A number of single ZrO.sub.2 cell O.sub.2 pumping devices have also been described, in which the single ZrO.sub.2 cell acts as both an O.sub.2 pump and an O.sub.2 sensor. The "diffusion barrier" in these devices is formed either by a porous inactive layer (e.g. spinel) or by a small cavity with an aperture. If one applies a sufficiently high voltage across the ZrO.sub.2 cell, the pumping current attains a limiting value (saturation current) which is proportional to the partial pressure of O.sub.2 in the ambient (exhaust gas). Saturation represents the complete depletion of O.sub.2 at the negative electrode.
In addition to O.sub.2 pumping-based sensors intended for lean operation, devices have also been described which can operate over an extended A/F range from very lean to very rich A/F mixtures. These devices are commonly called universal exhaust gas oxygen, UEGO, sensors.

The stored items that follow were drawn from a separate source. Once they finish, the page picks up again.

(** C8. For an accepted configuration and every frame the resume phase
    produces, on whichever branch: when the first source frame carries both
    [_DurationNum] and [_DurationDen], the produced frame carries the same
    properties with these two replaced by the rational
    [old * divisor / multiplier] computed over the integers, in lowest
    terms and with a positive denominator (for a positive old denominator);
    when either is absent the properties are those of the source frame,
    unchanged. *)
Theorem duration_rescaled (args : VSMap) (vi0 : VSVideoInfo) (env : Env)
    (d : RIFEData) (n : Z) {Planes : Type} (blank : Planes)
    (process : Planes -> Planes -> float32 -> Planes)
    (host : Clip -> Z -> option (VSFrame Planes))
    (dst : VSFrame Planes) (log : list Event) :
  rifeCreate args vi0 env = OutRIFE d ->
  run (rifeGetFrame blank process host n arAllFramesReady d) = (Some (Some dst), log) ->
  exists src0,
    host node (frameNum d n) = Some src0 /\
    match mapGetInt (props src0) "_DurationNum" 0,
          mapGetInt (props src0) "_DurationDen" 0 with
    | inr num, inr den =>
        exists num' den',
          props dst = mapSetInt (mapSetInt (props src0) "_DurationNum" num')
                        "_DurationDen" den' /\
          mapGetInt (props dst) "_DurationNum" 0 = inr num' /\
          mapGetInt (props dst) "_DurationDen" 0 = inr den' /\
          (0 < den ->
           num' * (den * multiplier d) = den' * (num * divisor d) /\
           Z.gcd num' den' = 1 /\ 0 < den')
    | _, _ => props dst = props src0
    end.
Proof.
  intros Hc Hrun. apply rifeCreate_validated in Hc as V.
  pose proof (v_multiplier _ _ V) as Hm.
  apply resume_result in Hrun as (src0 & pre & H0 & -> & Hp).
  exists src0. split; [exact H0 |].
  unfold rescaleDuration. rewrite Hp.
  destruct (mapGetInt (props src0) "_DurationNum" 0) as [e | num]; [exact Hp |].
  destruct (mapGetInt (props src0) "_DurationDen" 0) as [e | den]; [exact Hp |].
  pose proof (muldivRational_exact num den (divisor d) (multiplier d)) as Hex.
  destruct (muldivRational num den (divisor d) (multiplier d)) as [num' den'].
  exists num', den'. cbn [props]. repeat split.
  - rewrite mapGetInt_set_other by discriminate. apply mapGetInt_set_same.
  - apply mapGetInt_set_same.
  - apply Hex; lia.
  - apply Hex; lia.
  - apply Hex; lia.
Qed.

One example of this type of sensors was discussed by Vassell et al in Society of Automotive Engineers Paper #841250.
Double-cell oxygen-pumping devices such as the one described by Hetrick et al have several advantages over the single-cell sensors. These include insensitivity to electrode properties, operation not limited by the resistance of the ZrO.sub.2 material and more effective optimization with respect to response time and temperature sensitivity. Double-cell sensors, on the other hand, are more complex in structure, electronics and operation. It would be desirable, therefore, to develop devices which preserve the essential advantages of the above-mentioned double-cell sensors but are simpler. These are some of the advantages of the present invention.